Portfolio presentations are an opportunity for designers to showcase their design process and problem-solving skills to potential employers, peer groups, and more. Over the years, there's been a clear trend in the portfolio presentations I see: much more focus on doing "work" vs. "design work." Here's what that means and how we're trying to account for it:
In large organizations, getting design done requires a lot more than flow diagrams, screen designs, and prototypes. There's a long list of meetings, processes, collaborations, and sign-offs to surmount before a design gets shipped. Because this kind of work takes so much time and effort, designers begin to view it as their primary job. But being great at navigating an organization doesn't necessarily mean being great at design.
This carries over to portfolio presentations as well. In an hour long presentation most of the time goes to describing organizational challenges or processes and little is left for design skills. Couple this with the prevalence of design systems and UI toolkits, and it becomes hard to know how a designer designs and why.
To account for this situation, I wrote a preface for designers coming to interview with us. Several of them suggested I publish it to be more widely useful. So here's the relevant part (below) and I hope it's helpful.
While we understand the need to walk through background and work history, we’ve all read your resume before you to come in. So you can keep your introduction brief and perhaps focus on relevant parts of your background that don’t show up on LinkedIn.
These days it's especially hard to get a clear sense of how designers make decisions and bring ideas to life due to the scale of tech companies (so many processes and stakeholders) and the prevalence of design systems and UI toolkits. We’re building companies from the ground up so getting to see your core design skills is critical for us. In many organizations, especially larger ones, a big part of getting design done requires cross-team coordination, resource management, getting buy-in, and more. While this certainly demonstrates your ability to get things done it’s more of a reflection on your ability to operate within an organization, not your product design sense.

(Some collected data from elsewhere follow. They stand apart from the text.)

(** The number has no leading zero. *)
Lemma dec_digits_last fuel v :
  0 < v < 10 ^ Z.of_nat fuel ->
  exists l d, dec_digits fuel v = l ++ [d] /\ 49 <= d <= 57 /\ Forall (fun c => 48 <= c <= 57) l.
Proof.
  revert v. induction fuel as [|fuel IH]; intros v Hv; [change (10 ^ Z.of_nat 0) with 1 in Hv; lia|].
  rewrite Nat2Z.inj_succ, Z.pow_succ_r in Hv by lia.
  cbn [digits_loop]. rewrite (proj2 (Z.ltb_lt 0 v)) by lia.
  destruct (Z.lt_ge_cases v 10) as [Hs|Hs].
  - exists [], (v + 48). rewrite Z.div_small, Z.mod_small by lia.
    split; [by destruct fuel|]. split; [lia|done].
  - destruct (IH (v / 10)) as (l & d & E & Hd & Hl).
    { split; [apply Z.div_str_pos; lia|apply Z.div_lt_upper_bound; lia]. }
    exists (v mod 10 + 48 :: l), d. rewrite E. split; [done|]. split; [done|].
    constructor; [|done]. pose proof (Z.mod_pos_bound v 10 ltac:(lia)). lia.
Qed.

Lemma uint2str_digits v : 0 < v < 2 ^ 64 ->
  exists d l, _uint2str v = d :: l /\ 49 <= d <= 57 /\ Forall (fun c => 48 <= c <= 57) l.
Proof.
  intros Hv. unfold _uint2str. rewrite (proj2 (Z.eqb_neq v 0)) by lia. rewrite reverse_string_rev.
  destruct (dec_digits_last 64 v) as (l & d & E & Hd & Hl).
  { split; [lia|]. eapply Z.lt_le_trans; [apply Hv|by vm_compute]. }
  exists d, (rev l). rewrite E, rev_app_distr. split; [done|]. split; [done|]. by apply Forall_rev.
Qed.

Lemma strtoul_uint2str v rest :
  0 < v < 2 ^ 64 -> digit_in 10 (hd 0 rest) = None -> strtoul (_uint2str v ++ rest) = (v, rest).
Proof.
  intros Hv Hr. pose proof (uint2str_value v ltac:(lia)) as V.
  destruct (uint2str_digits v Hv) as (d & l & E & Hd & Hl). rewrite E in V |- *.
  unfold strtoul. cbn [app skip_spaces]. unfold isspace.
  rewrite (proj2 (Z.eqb_neq d 32)), (proj2 (Z.leb_gt d 13)) by lia. rewrite andb_false_r. cbn [orb].
  assert (B : strtoul_base (d :: l ++ rest) = Some (10, d :: l ++ rest)).
  { assert (Hd' : d = 49 \/ d = 50 \/ d = 51 \/ d = 52 \/ d = 53 \/ d = 54 \/ d = 55 \/ d = 56 \/ d = 57)
      by lia. by repeat (destruct Hd' as [->|Hd']; [done|]); subst. }
  assert (S : match d :: l ++ rest with
    | 45 :: t => (true, t) | 43 :: t => (false, t) | t => (false, t) end = (false, d :: l ++ rest)).
  { clear -Hd. assert (Hd' : d = 49 \/ d = 50 \/ d = 51 \/ d = 52 \/ d = 53 \/ d = 54 \/ d = 55 \/ d = 56 \/ d = 57)
      by lia. by repeat (destruct Hd' as [->|Hd']; [done|]); subst. }
  rewrite S, B. change (d :: l ++ rest) with ((d :: l) ++ rest).
  rewrite scan_dec; [|constructor; [lia|done]|done].
  unfold read_num in V. rewrite V. unfold ULONG_MAX. by rewrite (proj2 (Z.ltb_ge _ _)) by lia.
Qed.

(** ** Memory lengths *)

Lemma low_bits size k : 0 <= k -> size .& (2 ^ k - 1) = 0 -> (size .>> k) * 2 ^ k = size.
Proof.
  intros Hk E. rewrite Z.shiftr_div_pow2 by done.
  replace (2 ^ k - 1) with (Z.ones k) in E by (rewrite Z.ones_equiv; lia).
  rewrite Z.land_ones in E by done. pose proof (Z.div_mod size (2 ^ k)). lia.
Qed.

Lemma iter_1024 k n :
  0 <= n -> n * 1024 ^ Z.of_nat k < 2 ^ 64 ->
  Nat.iter k (fun len => u64 (len * 1024)) n = n * 1024 ^ Z.of_nat k.
Proof.
  intros Hn. induction k as [|k IH]; intros H; [cbn; lia|].
  rewrite Nat2Z.inj_succ, Z.pow_succ_r in * by lia. rewrite Nat.iter_succ.
  assert (0 < 1024 ^ Z.of_nat k) by lia.
  rewrite IH by nia. rewrite u64_id by (unfold fits; nia). lia.
Qed.

(** The text of a memory length: no character for bytes. *)
Definition mem_text (r : Z * Z) : list Z :=
  _uint2str r.1 ++ (if r.2 =? 32 then [] else [r.2]).

(** What nice_mem_len promises of its two results. *)
Lemma nice_mem_len_spec size :
  0 <= size < 2 ^ 64 ->
  exists k c, nice_mem_len size = (u32 (size .>> (10 * Z.of_nat k)), c) /\
    (size .>> (10 * Z.of_nat k)) * 1024 ^ Z.of_nat k = size /\
    suffix_factors (if c =? 32 then 0 else c) = Some k /\ digit_in 10 c = None /\
    (size <> 0 -> 0 < size .>> (10 * Z.of_nat k)) /\ (size = 0 -> c = 32).
Proof.
  intros Hs. unfold nice_mem_len.
  assert (P : forall k : nat, (size .>> (10 * Z.of_nat k)) * 1024 ^ Z.of_nat k = size ->
    size <> 0 -> 0 < size .>> (10 * Z.of_nat k)).
  { intros k E Hn. pose proof (Z.shiftr_nonneg size (10 * Z.of_nat k)).
    destruct (Z.eqb_spec (size .>> (10 * Z.of_nat k)) 0) as [E0|]; [rewrite E0 in E|]; lia. }
  assert (L : forall k : nat, size .& (2 ^ (10 * Z.of_nat k) - 1) = 0 ->
    (size .>> (10 * Z.of_nat k)) * 1024 ^ Z.of_nat k = size).
  { intros k E. change 1024 with (2 ^ 10). rewrite <- Z.pow_mul_r by lia. apply low_bits; [lia|done]. }
  destruct (Z.eqb_spec size 0) as [->|H0]; cbn [negb]; [by exists 0%nat, 32|].
  change (u64 (1 .<< 40) - 1) with (2 ^ (10 * Z.of_nat 4) - 1).
  change (u64 (1 .<< 30) - 1) with (2 ^ (10 * Z.of_nat 3) - 1).
  change (u64 (1 .<< 20) - 1) with (2 ^ (10 * Z.of_nat 2) - 1).
  change (u64 (1 .<< 10) - 1) with (2 ^ (10 * Z.of_nat 1) - 1).
  repeat match goal with |- context [size .& ?m =? 0] => destruct (Z.eqb_spec (size .& m) 0) end.
  - exists 4%nat, 84. split; [done|]. split; [by apply L|]. do 2 (split; [done|]). split; [|done]. by apply P, L.
  - exists 3%nat, 71. split; [done|]. split; [by apply L|]. do 2 (split; [done|]). split; [|done]. by apply P, L.
  - exists 2%nat, 77. split; [done|]. split; [by apply L|]. do 2 (split; [done|]). split; [|done]. by apply P, L.
  - exists 1%nat, 75. split; [done|]. split; [by apply L|]. do 2 (split; [done|]). split; [|done]. by apply P, L.
  - exists 0%nat, 32. rewrite Z.shiftr_0_r. split; [done|]. split; [cbn; lia|].
    split; [done|]. split; [done|]. split; [lia|done].
Qed.

(** The factors of 1024 that the character of nice_mem_len stands for. *)
Definition unit_factors (c : Z) : nat := default 0%nat (suffix_factors (if c =? 32 then 0 else c)).

(** A memory length survives the trip through text: get_mem_len reads what
    nice_mem_len chose to print, for every length whose number fits in the unsigned
    result; when it does not fit the number printed is not the length. *)
Theorem mem_len_roundtrip (size : Z) :
  0 <= size < 2 ^ 64 ->
  let k := unit_factors (nice_mem_len size).2 in
  (size .>> (10 * Z.of_nat k) < 2 ^ 32 -> get_mem_len (mem_text (nice_mem_len size)) = Ret size) /\
  (2 ^ 32 <= size .>> (10 * Z.of_nat k) -> (nice_mem_len size).1 * 1024 ^ Z.of_nat k < size).
Proof.
  intros Hs. destruct (nice_mem_len_spec size Hs) as (k & c & E & V & F & D & P & C).
  assert (U : unit_factors c = k) by (unfold unit_factors; by rewrite F).
  rewrite E. cbn [fst snd]. rewrite U. cbv zeta.
  pose proof (Z.shiftr_nonneg size (10 * Z.of_nat k)) as Hn.
  assert (0 < 1024 ^ Z.of_nat k) by lia. split.
  - intros Hf. rewrite u32_id by (unfold fits; lia). unfold get_mem_len, mem_text. cbn [fst snd].
    destruct (Z.eqb_spec size 0) as [->|H0].
    + rewrite Z.shiftr_0_l, (C eq_refl). reflexivity.
    + rewrite strtoul_uint2str.
      * assert (Hh : hd 0 (if c =? 32 then [] else [c]) = (if c =? 32 then 0 else c)) by by destruct (c =? 32).
        rewrite Hh, F. rewrite iter_1024; [by rewrite V|lia|lia].
      * specialize (P H0). lia.
      * by destruct (c =? 32).
  - intros Hb. unfold u32. rewrite Z.mod_eq by lia. 
    assert (1 <= (size .>> (10 * Z.of_nat k)) / 2 ^ 32) by (apply Z.div_le_lower_bound; lia). nia.
Qed.
(** 5G, and a length of 2^32 + 1, printed as 1. *)
Lemma mem_len_roundtrip_witness :
  get_mem_len (mem_text (nice_mem_len (5 * 2 ^ 30))) = Ret (5 * 2 ^ 30) /\
  nice_mem_len (2 ^ 32 + 1) = (1, 32).
Proof. split; [|reflexivity]. by apply (mem_len_roundtrip (5 * 2 ^ 30)). Defined.

(** ** Numbers with commas *)

(** The characters in the order the loop writes them; [i] counts them. *)
Fixpoint grouped (ds : list Z) (i : Z) : list Z :=
  match ds with
  | [] => []
  | d :: ds => if i mod 4 =? 3 then 44 :: d :: grouped ds (i + 2) else d :: grouped ds (i + 1)
  end.

Lemma grouped_length ds i : 0 <= i -> 3 * zlen (grouped ds i) <= 4 * zlen ds + i mod 4.
Proof.
  unfold zlen. revert i. induction ds as [|d ds IH]; intros i Hi; cbn [grouped length].
  - pose proof (Z.mod_pos_bound i 4 ltac:(lia)). lia.
  - destruct (Z.eqb_spec (i mod 4) 3) as [E|E]; cbn [length].
    + specialize (IH (i + 2) ltac:(lia)). Z.to_euclidean_division_equations. lia.
    + specialize (IH (i + 1) ltac:(lia)). Z.to_euclidean_division_equations. lia.
Qed.

Lemma grouped_digits ds i :
  Forall (fun c => 48 <= c <= 57) ds -> filter (fun c => c <> 44) (grouped ds i) = ds.
Proof.
  intros H. revert i. induction H as [|d ds Hd _ IH]; intros i; [done|]. cbn [grouped].
  destruct (i mod 4 =? 3); rewrite !filter_cons.
  - rewrite decide_False by (intros E; by apply E). rewrite decide_True by (intros ->; lia). by rewrite IH.
  - rewrite decide_True by (intros ->; lia). by rewrite IH.
Qed.

Lemma grouped_commas ds i j c :
  Forall (fun c => 48 <= c <= 57) ds -> 0 <= i -> grouped ds i !! j = Some c ->
  c <> 45 /\ c <> 0 /\ (c = 44 <-> (i + Z.of_nat j) mod 4 = 3).
Proof.
  intros H. revert i j. induction H as [|d ds Hd _ IH]; intros i j Hi; [done|]. cbn [grouped].
  destruct (Z.eqb_spec (i mod 4) 3) as [E|E].
  - destruct j as [|[|j]]; cbn.
    + intros [= <-]. Z.to_euclidean_division_equations. lia.
    + intros [= <-]. Z.to_euclidean_division_equations. lia.
    + intros Hj. destruct (IH (i + 2) j ltac:(lia) Hj) as (? & ? & ->).
      split; [done|]. split; [done|]. by replace (i + 2 + Z.of_nat j) with (i + Z.of_nat (S (S j))) by lia.
  - destruct j as [|j]; cbn.
    + intros [= <-]. Z.to_euclidean_division_equations. lia.
    + intros Hj. destruct (IH (i + 1) j ltac:(lia) Hj) as (? & ? & ->).
      split; [done|]. split; [done|]. by replace (i + 1 + Z.of_nat j) with (i + Z.of_nat (S j)) by lia.
Qed.

(** The loop writes the grouped digits just below the pointer. *)
Lemma comma_loop_spec fuel number str p i :
  0 <= number < 10 ^ Z.of_nat fuel -> 0 <= i -> p <= zlen str ->
  zlen (grouped (dec_digits fuel number) i) <= p ->
  let w := rev (grouped (dec_digits fuel number) i) in
  comma_loop fuel str p i number = Some (splice str (p - zlen w) w, p - zlen w).
Proof.
  revert number str p i. induction fuel as [|fuel IH]; intros number str p i Hn Hi Hp Hl w; subst w.
  - change (10 ^ Z.of_nat 0) with 1 in Hn. assert (number = 0) as -> by lia. cbn.
    rewrite splice_nil by (unfold zlen in *; cbn in *; lia). do 2 f_equal. unfold zlen. cbn. lia.
  - rewrite Nat2Z.inj_succ, Z.pow_succ_r in Hn by lia. cbn [comma_loop digits_loop] in *.
    destruct (Z.eqb_spec number 0) as [->|H0].
    { cbn. rewrite splice_nil by (unfold zlen in *; cbn in *; lia). do 2 f_equal. unfold zlen. cbn. lia. }
    rewrite (proj2 (Z.ltb_lt 0 number)) in * by lia. cbn [grouped] in *.
    rewrite Z.quot_div_nonneg, Z.rem_mod_nonneg by lia.
    pose proof (Z.mod_pos_bound number 10 ltac:(lia)) as Hm.
    rewrite (u8_id (number mod 10 + 48)) by (unfold fits; lia).
    assert (Hq : 0 <= number / 10 < 10 ^ Z.of_nat fuel)
      by (split; [apply Z.div_pos; lia|apply Z.div_lt_upper_bound; lia]).
    change 3 with (Z.ones 2) at 1. rewrite Z.land_ones by lia. change (2 ^ 2) with 4.
    change (Z.ones 2) with 3.
    set (d := number mod 10 + 48) in *.
    assert (Z2 : forall a b (l : list Z), zlen (a :: b :: l) = zlen l + 2) by (intros; unfold zlen; cbn [length]; lia).
    assert (Z1 : forall a (l : list Z), zlen (a :: l) = zlen l + 1) by (intros; unfold zlen; cbn [length]; lia).
    assert (ZR : forall l : list Z, zlen (rev l) = zlen l) by (intros; unfold zlen; by rewrite length_rev).
    assert (ZA : forall l1 l2 : list Z, zlen (l1 ++ l2) = zlen l1 + zlen l2) by (intros; unfold zlen; rewrite length_app; lia).
    assert (N0 : forall l : list Z, 0 <= zlen l) by (intros; unfold zlen; lia).
    destruct (i mod 4 =? 3); cbn [rev].
    + set (g := grouped (dec_digits fuel (number / 10)) (i + 2)) in *. rewrite Z2 in Hl.
      pose proof (N0 g).
      rewrite mwr_some by lia. cbn [mbind option_bind].
      rewrite mwr_some by (rewrite zlen_splice by (change (zlen [44]) with 1; lia); lia). cbn [mbind option_bind].
      rewrite (splice_down str p (p - 1) (p - 1 - 1) [d] [44]) by (done || lia).
      replace (i + 1 + 1) with (i + 2) by lia. change ([d] ++ [44]) with [d; 44].
      change (zlen [d; 44]) with 2.
      rewrite IH; fold g; [|done|lia|rewrite zlen_splice by (change (zlen [d; 44]) with 2; lia); lia|lia].
      rewrite (splice_down str p (p - 2) (p - 1 - 1 - zlen (rev g)) (rev g) [d; 44])
        by (done || rewrite ?ZR; lia).
      rewrite <- app_assoc. cbn [app]. do 2 f_equal. unfold zlen. rewrite !length_app, !length_rev. cbn [length]. lia.
    + set (g := grouped (dec_digits fuel (number / 10)) (i + 1)) in *. rewrite Z1 in Hl.
      pose proof (N0 g). cbn [mbind option_bind].
      rewrite mwr_some by lia. cbn [mbind option_bind].
      rewrite IH; fold g; [|done|lia|rewrite zlen_splice by (change (zlen [d]) with 1; lia); lia|lia].
      rewrite (splice_down str p (p - 1) (p - 1 - zlen (rev g)) (rev g) [d])
        by (done || rewrite ?ZR; lia).
      do 2 f_equal. unfold zlen. rewrite !length_app, !length_rev. cbn [length]. lia.
Qed.

Lemma filter_rev (P : Z -> Prop) `{!forall c, Decision (P c)} l :
  filter P (rev l) = rev (filter P l).
Proof.
  induction l as [|c l IH]; [done|]. cbn [rev]. rewrite filter_app, IH, !filter_cons.
  destruct (decide (P c)); [done|]. by rewrite filter_nil, app_nil_r.
Qed.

We often find designers over-index on that kind of “work” and end up without enough time and depth on “design work.” So try to strike the right balance. Understanding the context behind a design is critical to evaluating it but connecting the two is where we learn the most about how you work as a designer. When presenting your portfolio, focus on the concrete things that you've personally accomplished and the way you accomplished them. Go deep on a couple of examples to provide insight into how you make design decisions. Walk through the 'why' at a big picture level, and then the 'how' at a detailed level.
To communicate your product design skills, answer questions like: why did you decide on a specific design solution? What iterations did you go through to get to it? Basically connect the pixel-level process to your understanding of business, product, and user goals. How did your unique contributions as a designer, not just as an employee or team member, make the kind of impact you intended?